Ainda que, desde 1498,
por decisão da Corte, todos os fidalgos portugueses tivessem a obrigação de
ensinar os seus filhos a “ler e escrever”, dada a carência de "mestres
públicos" recorria-se aos clérigos, ou, "padres de família", para
exercerem esta função educativa. Até, ao ano de 1759, a aprendizagem de "ler,
escrever e contar" estava a cargo dos mosteiros, ou, ordens religiosas;
aliás, como era o caso exemplar das abadessas de Santa Marinha, na freguesia
vizinha de Loivo, que tinham o seu "scriptoria". Nalgumas famílias abastadas, com tradição didática, esta
tarefa educativa incluía o ensino da gramática latina, e, do grego. Assim, acontecia
na casa da abastada “família Guerreiro”, no lugar de Gouvim, na freguesia de Gondarém, em cujo seio florescia uma tradição
geracional de vocações sacerdotais. Esta "pequena escola particular" deve
a sua origem à influência do seminário de Braga, obra de Frei Bartolomeu
dos Mártires, em 1571. É, sobretudo, a partir do século XVI, que se desenvolvem
estas tradições familiares de índole religiosa e didática, de onde desponta o ensino da "gramática latina", e, do grego, «em casas de seu
irmão, João Manuel Guerreiro de Amorim Pereira, desembargador da Suplicação,
que ele obteve breve apostólico, para ter oratório particular, tanto no
Patriarcado de Lisboa, como neste Arcebispado…». Cf. (Arq.
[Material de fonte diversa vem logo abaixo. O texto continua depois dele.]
(** The events appended to [lg] in a left-nested log [L]. *)
Ltac log_suffix L lg acc :=
  lazymatch L with
  | lg => acc
  | (?L' ++ ?x)%list => log_suffix L' lg constr:((x ++ acc)%list)
  end.

Ltac close_page_case lg :=
  lazymatch goal with
  | |- context [ {| session := ?X; log := ?L |} ] =>
      let l0 := log_suffix L lg constr:(@nil event) in
      let l0 := eval cbn [app] in l0 in
      replace L with (lg ++ l0)%list
        by (rewrite <- ?app_assoc; reflexivity);
      exists X, l0;
      split; [by simplify_map_eq|];
      split; [by intros; rewrite ?lookup_insert_ne|];
      split; [repeat (apply Forall_cons; split; [split; discriminate|]);
              apply Forall_nil|];
      reflexivity
  end.

(** The recording page up to its results section: either the analysis runs
    and ends the run, or the page goes on to the results section with the
    chosen audio stored. *)
Lemma record_analyze_page_run inp clk (s : store) (stored results : value) :
  session s !! "audio_file" = Some stored →
  session s !! "analysis_results" = Some results →
  ∃ st1 l,
    st1 !! "audio_file" = Some (chosen_audio inp stored) ∧
    (∀ k, k ≠ "audio_file" → st1 !! k = session s !! k) ∧
    Forall (λ e, e ≠ results_header ∧ e ≠ Eff (Sleep 2)) l ∧
    record_analyze_page inp clk s =
      if negb (is_none (chosen_audio inp stored)) && analyze_clicked inp then
        run_analyze_audio clk {| session := st1; log := (log s ++ l)%list |}
      else if truthy results then
        display_analysis_results inp
          {| session := st1; log := (log s ++ l)%list |}
      else ({| session := st1; log := (log s ++ l)%list |}, Ok tt).
Proof.
  intros Haf Har. destruct s as [st lg].
  destruct inp as [pg rec up ac aa ss vh sc sv].
  cbn [session log] in Haf, Har.
  unfold record_analyze_page, chosen_audio. script_unfold.
  cbn [uploaded_file audio_recording analyze_clicked].
  destruct up as [u|], rec as [r|]; cbv beta iota;
    rewrite ?lookup_insert_eq, ?Haf; cbv beta iota.
  4: destruct stored; cbv beta iota.
  all: cbn [negb is_none andb].
  all: destruct ac; cbv beta iota.
  all: rewrite ?lookup_insert_ne, ?Har by done; cbv beta iota.
  all: try destruct (truthy results); cbv beta iota.
  all: close_page_case lg.
Qed.

Lemma run_analyze_audio_run clk (s : store) :
  run_analyze_audio clk s =
    ({| session :=
          <["current_session" :=
              VStr ("session_" +:+ strftime_session (at_analysis clk))]>
            (<["analysis_results" := placeholder_results]> (session s));
        log := (log s ++ (Eff <$> effects
                  (analyze_audio (at_analysis clk)
                     {| state := session s; effects := [] |})))%list |},
     Err RerunRequested).
Proof. reflexivity. Qed.

(** A run on the recording page, split at the sidebar. *)
Lemma run_record_page inp clk (st : gmap string value) :
  page inp = "Record & Analyze" →
  ∃ ls, run inp clk st =
          record_analyze_page inp clk
            {| session := init_session_state st; log := ls |} ∧
        (∀ fn args, Ui fn args ∈ ls → String.prefix "sidebar." fn = true) ∧
        (∀ e, Eff e ∉ ls).
Proof.
  intros Hpage. rewrite run_unfold. unfold navigate.
  destruct (init_session_state_present st "current_session") as [v Hv];
    [unfold managed_keys; set_solver|].
  destruct (sidebar_navigation_run inp clk
              {| session := init_session_state st; log := [] |} v Hv)
    as (l & Hrun & _ & _ & Hui & Heff).
  rewrite (bind_run _ _ _ _ _ Hrun), bool_decide_true by done.
  exists l. by split.
Qed.

(** X5. On the recording page, a click on "Analyze Speech" with an audio
    file present (just recorded, just uploaded or stored earlier) stores the
    placeholder results and a new session identifier, keeps the chosen
    audio, and ends the run with a rerun request before the results section
    is rendered. *)
Theorem analyze_click_stores_and_reruns inp clk (st : gmap string value)
    (stored : value) :
  page inp = "Record & Analyze" →
  analyze_clicked inp = true →
  init_session_state st !! "audio_file" = Some stored →
  is_none (chosen_audio inp stored) = false →
  (run inp clk st).2 = Err RerunRequested ∧
  session (run inp clk st).1 !! "analysis_results"
    = Some placeholder_results ∧
  session (run inp clk st).1 !! "current_session"
    = Some (VStr ("session_" +:+ strftime_session (at_analysis clk))) ∧
  session (run inp clk st).1 !! "audio_file"
    = Some (chosen_audio inp stored) ∧
  results_header ∉ log (run inp clk st).1.
Proof.
  intros Hpage Hclick Hstored Hsome.
  destruct (run_record_page inp clk st Hpage) as (ls & -> & Hui & Heff).
  destruct (init_session_state_present st "analysis_results") as [res Hres];
    [unfold managed_keys; set_solver|].
  destruct (record_analyze_page_run inp clk
              {| session := init_session_state st; log := ls |} stored res
              Hstored Hres) as (st1 & l & Haf & Hother & Hl & ->).
  rewrite Hsome, Hclick. cbn [negb andb].
  rewrite run_analyze_audio_run. cbn [fst snd session log].
  split; [done|]. split; [by simplify_map_eq|]. split; [by simplify_map_eq|].
  split; [by simplify_map_eq|].
  rewrite !elem_of_app. intros [[Hin|Hin]|Hin].
  - apply Hui in Hin. discriminate.
  - rewrite Forall_forall in Hl. by destruct (Hl _ Hin).
  - apply list_elem_of_fmap in Hin as (e & He & _). discriminate.
Qed.

Lemma analyze_click_stores_and_reruns_witness :
  (run {| page := "Record & Analyze";
          audio_recording := Some [Byte.x52]; uploaded_file := None;
          analyze_clicked := true; analyze_another_clicked := false;
          save_session_clicked := false; view_history_clicked := false;
          selected_category := "Behavioral";
          save_settings_clicked := false |} at_noon ∅).2
    = Err RerunRequested.
Proof.
  eapply (analyze_click_stores_and_reruns _ at_noon ∅ VNone).
  - reflexivity.
  - reflexivity.
  - reflexivity.
  - reflexivity.
Defined.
Distrital
de Braga, 23.11.1819). Neste exercíco escolar faz-se referência ao controverso padre João
Crisóstomo Guerreiro de Amorim Pereira, que chegou ao cargo de
"Cónego de Braga"; e, mais tarde, senhor e dono da "Quinta do
Outeiral". O exercício deste "múnus eclesiástico e didático" não
fica isento de uma acesa polémica, por causa de invejas ou "injúrias
de excomungado", atribuídas pelo abade de Gondarém, António Pedro
Pacheco ao Cónego de Braga, corria o ano de 1820. Cf (Arq. Nacional da Torre do Tombo).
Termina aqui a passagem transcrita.